▸ WHAT THE EXERCISE ASKS:
Please give back word for word the lines below, from the first one through the one with "- intros r [Hr|".

[[ THE DATA open ]]

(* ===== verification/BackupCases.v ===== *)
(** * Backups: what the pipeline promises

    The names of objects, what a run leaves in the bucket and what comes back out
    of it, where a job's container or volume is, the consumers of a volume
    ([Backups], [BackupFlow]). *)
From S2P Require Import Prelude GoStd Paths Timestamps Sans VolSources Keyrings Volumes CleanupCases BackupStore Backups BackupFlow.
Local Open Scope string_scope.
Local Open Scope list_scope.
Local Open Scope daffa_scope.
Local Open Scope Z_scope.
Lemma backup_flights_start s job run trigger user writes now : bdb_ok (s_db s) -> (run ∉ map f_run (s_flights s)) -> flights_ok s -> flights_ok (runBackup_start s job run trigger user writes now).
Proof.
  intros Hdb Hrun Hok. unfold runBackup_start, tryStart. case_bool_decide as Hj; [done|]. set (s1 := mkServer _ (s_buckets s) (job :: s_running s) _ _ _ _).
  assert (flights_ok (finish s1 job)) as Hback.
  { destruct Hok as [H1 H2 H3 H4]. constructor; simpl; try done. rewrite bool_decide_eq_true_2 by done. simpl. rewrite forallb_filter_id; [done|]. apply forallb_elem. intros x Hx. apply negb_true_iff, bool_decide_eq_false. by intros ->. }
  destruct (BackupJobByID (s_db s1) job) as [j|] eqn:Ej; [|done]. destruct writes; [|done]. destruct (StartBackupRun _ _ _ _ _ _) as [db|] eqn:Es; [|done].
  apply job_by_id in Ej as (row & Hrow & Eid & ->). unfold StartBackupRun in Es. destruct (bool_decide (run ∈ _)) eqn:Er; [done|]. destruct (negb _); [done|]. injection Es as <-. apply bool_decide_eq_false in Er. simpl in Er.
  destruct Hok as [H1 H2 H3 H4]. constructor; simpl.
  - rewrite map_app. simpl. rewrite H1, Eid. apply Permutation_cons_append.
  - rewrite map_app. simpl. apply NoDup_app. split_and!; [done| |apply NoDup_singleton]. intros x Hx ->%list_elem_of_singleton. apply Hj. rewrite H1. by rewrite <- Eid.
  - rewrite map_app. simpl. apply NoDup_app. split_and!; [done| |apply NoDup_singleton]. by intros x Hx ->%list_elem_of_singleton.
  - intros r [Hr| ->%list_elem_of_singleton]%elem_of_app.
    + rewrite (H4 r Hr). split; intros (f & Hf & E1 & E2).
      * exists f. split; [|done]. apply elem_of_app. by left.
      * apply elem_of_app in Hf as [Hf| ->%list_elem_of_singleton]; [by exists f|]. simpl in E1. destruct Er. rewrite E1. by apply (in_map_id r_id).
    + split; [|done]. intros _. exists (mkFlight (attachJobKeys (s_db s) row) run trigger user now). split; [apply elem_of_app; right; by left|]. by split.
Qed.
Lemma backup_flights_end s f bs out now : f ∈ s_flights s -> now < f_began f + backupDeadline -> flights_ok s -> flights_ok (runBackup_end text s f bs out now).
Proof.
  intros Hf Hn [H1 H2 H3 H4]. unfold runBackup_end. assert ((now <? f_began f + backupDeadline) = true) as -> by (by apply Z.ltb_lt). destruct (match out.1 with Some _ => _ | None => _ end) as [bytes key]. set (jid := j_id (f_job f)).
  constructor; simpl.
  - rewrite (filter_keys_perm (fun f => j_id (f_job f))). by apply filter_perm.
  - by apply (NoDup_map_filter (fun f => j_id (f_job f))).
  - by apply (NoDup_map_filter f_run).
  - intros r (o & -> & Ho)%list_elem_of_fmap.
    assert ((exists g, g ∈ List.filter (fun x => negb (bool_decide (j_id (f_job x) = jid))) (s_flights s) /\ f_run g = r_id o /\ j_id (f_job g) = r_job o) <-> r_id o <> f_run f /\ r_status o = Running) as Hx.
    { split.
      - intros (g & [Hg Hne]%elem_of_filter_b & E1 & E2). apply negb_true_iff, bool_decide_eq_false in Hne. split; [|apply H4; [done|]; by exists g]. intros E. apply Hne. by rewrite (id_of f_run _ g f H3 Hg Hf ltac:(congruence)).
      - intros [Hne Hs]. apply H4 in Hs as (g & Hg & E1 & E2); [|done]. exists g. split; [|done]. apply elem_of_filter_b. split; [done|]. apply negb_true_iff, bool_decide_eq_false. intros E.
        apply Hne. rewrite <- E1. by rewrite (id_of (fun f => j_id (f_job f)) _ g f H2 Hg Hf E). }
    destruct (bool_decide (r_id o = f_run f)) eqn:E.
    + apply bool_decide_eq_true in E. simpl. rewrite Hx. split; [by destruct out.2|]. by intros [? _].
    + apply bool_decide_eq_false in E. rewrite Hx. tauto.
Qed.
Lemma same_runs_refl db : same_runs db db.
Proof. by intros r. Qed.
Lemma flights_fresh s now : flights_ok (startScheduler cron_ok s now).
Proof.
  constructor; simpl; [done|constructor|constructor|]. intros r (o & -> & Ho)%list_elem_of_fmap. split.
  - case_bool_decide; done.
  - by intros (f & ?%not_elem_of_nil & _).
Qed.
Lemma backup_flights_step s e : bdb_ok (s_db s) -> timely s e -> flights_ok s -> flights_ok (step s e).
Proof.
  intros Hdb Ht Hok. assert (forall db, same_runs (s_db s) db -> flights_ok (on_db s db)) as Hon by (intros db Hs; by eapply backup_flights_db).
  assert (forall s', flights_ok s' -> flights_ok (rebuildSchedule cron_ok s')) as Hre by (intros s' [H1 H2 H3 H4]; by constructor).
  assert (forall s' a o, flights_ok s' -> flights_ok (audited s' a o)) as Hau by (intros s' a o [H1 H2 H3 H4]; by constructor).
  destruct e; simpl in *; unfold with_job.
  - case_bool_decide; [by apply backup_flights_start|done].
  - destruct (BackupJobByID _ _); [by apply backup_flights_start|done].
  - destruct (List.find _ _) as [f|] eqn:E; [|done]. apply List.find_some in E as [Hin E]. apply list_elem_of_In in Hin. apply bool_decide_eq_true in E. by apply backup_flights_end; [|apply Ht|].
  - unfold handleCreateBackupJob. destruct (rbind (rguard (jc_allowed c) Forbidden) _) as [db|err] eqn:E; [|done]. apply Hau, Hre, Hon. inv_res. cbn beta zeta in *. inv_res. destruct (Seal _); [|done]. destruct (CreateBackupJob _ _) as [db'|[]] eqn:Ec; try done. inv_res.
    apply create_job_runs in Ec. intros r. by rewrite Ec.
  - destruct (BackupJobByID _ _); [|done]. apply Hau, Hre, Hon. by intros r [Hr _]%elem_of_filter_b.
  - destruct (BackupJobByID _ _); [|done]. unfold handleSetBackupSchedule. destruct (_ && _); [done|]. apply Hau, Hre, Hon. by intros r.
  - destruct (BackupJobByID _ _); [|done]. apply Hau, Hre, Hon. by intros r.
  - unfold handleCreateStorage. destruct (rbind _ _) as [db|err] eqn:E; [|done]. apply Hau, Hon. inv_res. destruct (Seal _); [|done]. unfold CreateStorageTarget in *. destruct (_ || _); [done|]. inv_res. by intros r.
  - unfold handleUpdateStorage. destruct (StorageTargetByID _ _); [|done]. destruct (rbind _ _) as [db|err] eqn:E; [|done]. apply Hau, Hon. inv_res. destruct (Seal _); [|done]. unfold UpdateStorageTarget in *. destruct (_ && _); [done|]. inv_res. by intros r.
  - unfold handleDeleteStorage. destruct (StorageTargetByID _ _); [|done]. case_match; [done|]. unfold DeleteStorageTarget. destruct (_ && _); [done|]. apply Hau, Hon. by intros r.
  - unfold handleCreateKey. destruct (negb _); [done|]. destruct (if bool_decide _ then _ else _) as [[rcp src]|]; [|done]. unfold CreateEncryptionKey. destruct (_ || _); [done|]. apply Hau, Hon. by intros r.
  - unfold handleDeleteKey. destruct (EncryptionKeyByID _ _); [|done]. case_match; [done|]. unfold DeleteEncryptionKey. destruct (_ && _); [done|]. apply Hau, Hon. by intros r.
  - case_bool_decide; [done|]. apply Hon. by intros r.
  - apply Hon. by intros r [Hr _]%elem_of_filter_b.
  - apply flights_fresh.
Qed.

[[ THE DATA closed ]]

▸ ANSWER BOX:
(* ===== verification/BackupCases.v ===== *)
(** * Backups: what the pipeline promises

    The names of objects, what a run leaves in the bucket and what comes back out
    of it, where a job's container or volume is, the consumers of a volume
    ([Backups], [BackupFlow]). *)
From S2P Require Import Prelude GoStd Paths Timestamps Sans VolSources Keyrings Volumes CleanupCases BackupStore Backups BackupFlow.
Local Open Scope string_scope.
Local Open Scope list_scope.
Local Open Scope daffa_scope.
Local Open Scope Z_scope.
Lemma backup_flights_start s job run trigger user writes now : bdb_ok (s_db s) -> (run ∉ map f_run (s_flights s)) -> flights_ok s -> flights_ok (runBackup_start s job run trigger user writes now).
Proof.
  intros Hdb Hrun Hok. unfold runBackup_start, tryStart. case_bool_decide as Hj; [done|]. set (s1 := mkServer _ (s_buckets s) (job :: s_running s) _ _ _ _).
  assert (flights_ok (finish s1 job)) as Hback.
  { destruct Hok as [H1 H2 H3 H4]. constructor; simpl; try done. rewrite bool_decide_eq_true_2 by done. simpl. rewrite forallb_filter_id; [done|]. apply forallb_elem. intros x Hx. apply negb_true_iff, bool_decide_eq_false. by intros ->. }
  destruct (BackupJobByID (s_db s1) job) as [j|] eqn:Ej; [|done]. destruct writes; [|done]. destruct (StartBackupRun _ _ _ _ _ _) as [db|] eqn:Es; [|done].
  apply job_by_id in Ej as (row & Hrow & Eid & ->). unfold StartBackupRun in Es. destruct (bool_decide (run ∈ _)) eqn:Er; [done|]. destruct (negb _); [done|]. injection Es as <-. apply bool_decide_eq_false in Er. simpl in Er.
  destruct Hok as [H1 H2 H3 H4]. constructor; simpl.
  - rewrite map_app. simpl. rewrite H1, Eid. apply Permutation_cons_append.
  - rewrite map_app. simpl. apply NoDup_app. split_and!; [done| |apply NoDup_singleton]. intros x Hx ->%list_elem_of_singleton. apply Hj. rewrite H1. by rewrite <- Eid.
  - rewrite map_app. simpl. apply NoDup_app. split_and!; [done| |apply NoDup_singleton]. by intros x Hx ->%list_elem_of_singleton.
  - intros r [Hr| ->%list_elem_of_singleton]%elem_of_app.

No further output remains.